## CNN Architecture and Training

Due to large file sizes for both the data used to train each of the CNN models and the models themselves, neither the models nor the full datasets have been uploaded to Github. Instead, only the code for encoding the images through VGG16 (which has been commented out purposefully) and training the CNN models is given here. Note that even though height is the target trait in this code, the same network architecture was used for all models trained in the paper.

In [5]:
import keras as k
import numpy as np
import cv2

In [4]:
"""Data set-up - because files are too large, these lines are included only to show how the training and testing data sets
were constructed. Note that random splitting into training and testing sets occurred prior to this step, so training images
were stored first follwed by test images."""

#vg = k.applications.vgg16.VGG16(include_top=False, input_shape=(1028,1227,3))
#encd_img = np.zeros((2000,32,38,512))
#for i in range(2000):
#    img_test = np.divide(cv2.imread('C:/Users/jason/Documents/Soy/SoyImg'+str(i)+'.png'),255)
#    i_test = np.zeros((1,1028,1227,3))
#    i_test[0,:,:,:] = img_test
#    encd_img[i,:,:,:] = vg.predict(i_test)

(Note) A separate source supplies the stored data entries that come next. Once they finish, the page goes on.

Lemma load_table_ok t s : load_table t = Success s → snapshot_ok s.
Proof.
  intros (Hv & _ & _ & Hpol & Hi & Ha & Hlog & _ & _ & Hg & _)%load_table_inv.
  apply load_policy_ok in Hpol as [Hrej Hcool]; [|cbn; lia].
  unfold policy_rejected, policy_in_order in Hrej. b2p.
  unfold load_ipc in Hi. destruct (safe_mode_in_range _) eqn:Hm; [|done].
  injection Hi as Hi. unfold safe_mode_in_range in Hm.
  change (load_safe_mode_values t _)
    with (safeMode (MkIpcConfig (load_safe_mode_values t default_safe_mode))) in Hm.
  rewrite Hi in Hm. b2p. split; try lia.
  - by apply load_version_ok in Hv.
  - rewrite Hlog. unfold load_logging. destruct (section "logging" t); cbn; [|done].
    split; by apply set_positive_u32.
  - rewrite Hg. apply load_games_ok.
  - eapply load_agent_ok; [exact Ha|]. cbn. apply elem_of_cons. by left.
Qed.

Lemma load_valid {W} `{TomlFiles W Node} path (w : W) s :
  LoadConfig path w = Success s → snapshot_ok s.
Proof.
  unfold LoadConfig. destruct (parse_file path w); [apply load_table_ok|done].
Qed.

(** C18. A configuration that is handed out is one the program can run with: a
    supported version, ordered margins up to 100, durations and counts within
    their documented ranges, games with ids, and a known form of the agent. *)
Theorem LoadConfig_valid {W} `{TomlFiles W Node} (path : string) (w : W) (s : ConfigSnapshot) :
  LoadConfig path w = Success s → snapshot_ok s.
Proof. apply load_valid. Qed.

Definition asks_for (sect key : string) t : Prop :=
  ∃ sec, section sect t = Some sec ∧ get_bool key sec = Some true.

(** The value of a switch that is off unless the document sets it. *)
Definition switch (sect key : string) t : bool :=
  from_option (λ sec, default false (get_bool key sec)) false (section sect t).

Lemma switch_asks sect key t : switch sect key t = true → asks_for sect key t.
Proof.
  unfold switch, asks_for. destruct (section sect t) as [sec|]; [|done]. cbn.
  intros Hd. exists sec. split; [done|]. by destruct (get_bool key sec) as [[]|].
Qed.

Lemma load_memory_switches t m :
  load_memory t default_memory = Success m →
  scheduledCleanEnabled m = switch "memory" "scheduled_clean_enabled" t ∧
  allowNativeWrite m = switch "memory" "allow_native_write" t.
Proof.
  unfold load_memory, switch. destruct (section "memory" t) as [sec|]; [|by intros [= <-]].
  destruct (get_string "max_clean_level" sec) as [name|]; [|by intros [= <-]].
  destruct (ParseCleanLevel name); [|done]. by intros [= <-].
Qed.

Lemma load_power_switch t :
  switchPowerScheme (load_power t default_power) = switch "power" "switch_power_scheme" t.
Proof. unfold load_power, switch. by destruct (section "power" t). Qed.

Lemma load_layers_switches t :
  maintenance (load_layers t (layers default_snapshot)) = switch "layers" "maintenance" t ∧
  emergency (load_layers t (layers default_snapshot)) = switch "layers" "emergency" t.
Proof. unfold load_layers, switch. by destruct (section "layers" t). Qed.

Lemma load_application_mode t a :
  load_application t (application default_snapshot) = Success a →
  app_mode a ≠ RunMode.Observe →
  ∃ sec name, section "application" t = Some sec ∧ get_string "mode" sec = Some name ∧
              ParseRunMode name = Success (app_mode a).
Proof.
  unfold load_application. destruct (section "application" t) as [sec|]; [|by intros [= <-]].
  destruct (get_string "mode" sec) as [name|] eqn:En; [|by intros [= <-]].
  destruct (ParseRunMode name) as [m|] eqn:Em; [|done]. intros [= <-] _. by exists sec, name.
Qed.

(** No dangerous switch is on unless the document turns it on in so many
    words: cleaning on a schedule, native writes, switching the power scheme,
    and the layers that allow more than watching; and no mode but the observing
    one unless the document names it. *)
Lemma LoadConfig_explicit {W} `{TomlFiles W Node} (path : string) (w : W) t
    (s : ConfigSnapshot) :
  parse_file path w = inl t →
  LoadConfig path w = Success s →
  (scheduledCleanEnabled (memory s) = true → asks_for "memory" "scheduled_clean_enabled" t) ∧
  (allowNativeWrite (memory s) = true → asks_for "memory" "allow_native_write" t) ∧
  (switchPowerScheme (power s) = true → asks_for "power" "switch_power_scheme" t) ∧
  (maintenance (layers s) = true → asks_for "layers" "maintenance" t) ∧
  (emergency (layers s) = true → asks_for "layers" "emergency" t) ∧
  (app_mode (application s) ≠ RunMode.Observe → ∃ sec name,
     section "application" t = Some sec ∧ get_string "mode" sec = Some name ∧
     ParseRunMode name = Success (app_mode (application s))).
Proof.
  intros Hp. unfold LoadConfig. rewrite Hp.
  intros (_ & Happ & Hmem & _ & _ & _ & _ & -> & -> & _ & _)%load_table_inv.
  apply load_memory_switches in Hmem as [-> ->]. rewrite load_power_switch.
  destruct (load_layers_switches t) as [-> ->].
  split_and!; [apply switch_asks..|by apply load_application_mode].
Qed.

(** *** Keys the program does not know *)

Lemma CollectUnknownKeys_iff t known prefix k :
  k ∈ CollectUnknownKeys t known prefix ↔
  ∃ name, name ∈ map fst t ∧ name ∉ known ∧
          k = (if string_empty prefix then name else prefix +:+ "." +:+ name).
Proof.
  unfold CollectUnknownKeys. rewrite list_elem_of_In, in_map_iff.
  assert (∀ name, negb (existsb (String.eqb name) known) = true ↔ name ∉ known) as Hk.
  { intros name. by rewrite negb_true_iff, <- not_true_iff_false, existsb_eqb_iff. }
  setoid_rewrite filter_In. setoid_rewrite Hk. setoid_rewrite <- list_elem_of_In.
  split; intros (name & H1 & H2); exists name; naive_solver.
Qed.

(** [name] is a key of the games array that no game has. *)
Definition unknown_in_games t (k : string) : Prop :=
  ∃ l i node g name, get "games" t ≫= as_array = Some l ∧ l !! i = Some node ∧
    as_table node = Some g ∧ name ∈ map fst g ∧ name ∉ game_keys ∧
    k = "games[" +:+ to_string (Z.of_nat i) +:+ "]" +:+ "." +:+ name.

#soy_hts = np.loadtxt('C:/Users/jason/Documents/Soy/Data/hts_from_seg.txt')
#soy_train = encd_img[0:1800,:,:,:]
#soy_test = encd_img[1800:2000,:,:,:]
#hts_train = soy_hts[0:1800]
#hts_test = soy_hts[1800:2000]

In [None]:
###Create model architecture into which encoded images can be fed###
soy_vgg = k.models.Sequential()
soy_vgg.add(k.layers.Flatten(data_format = 'channels_last',input_shape = (32,38,512)))
soy_vgg.add(k.layers.Dense(64,activation='relu'))
soy_vgg.add(k.layers.Dense(64,activation='relu'))
soy_vgg.add(k.layers.Dense(1,activation='linear'))
#soy_vgg.summary()  #used to view a summary of the model

In [None]:
###Model compilation - adam optimizer, mse loss function, and tracking mae through training###
soy_vgg.compile(loss = 'mse',optimizer = k.optimizers.adam(0.0008), metrics = ['mae'])

In [None]:
###Model training - validation split = 0.1111 holds out 1/9 (200) of the training images as validation images###

#hist = soy_vgg.fit(soy_train, hts_train, epochs = 100, batch_size = 128, validation_split = 0.1111)

In [None]:
"""Model prediction on test images - with large enough RAM, this section of code could simply be soy_vgg.predict(soy_test).
However, because of the large RAM requirements, it was necessary for us predict on each image individually. Because the 
model is trained on a four-dimensional array (one dimension each for the number of images, height, width, and channels), 
a four-dimensional array was required as input. Thus such an array is first constructed for each image in the test set 
before prediction takes place."""
pred_hts = np.zeros(200)
for i in range(200):
    img_in = np.zeros((1,32,38,512))
    img_in[0,:,:,:] = soy_test[i,:,:,:]
    pred_hts[i] = soy_vgg.predict(img_in)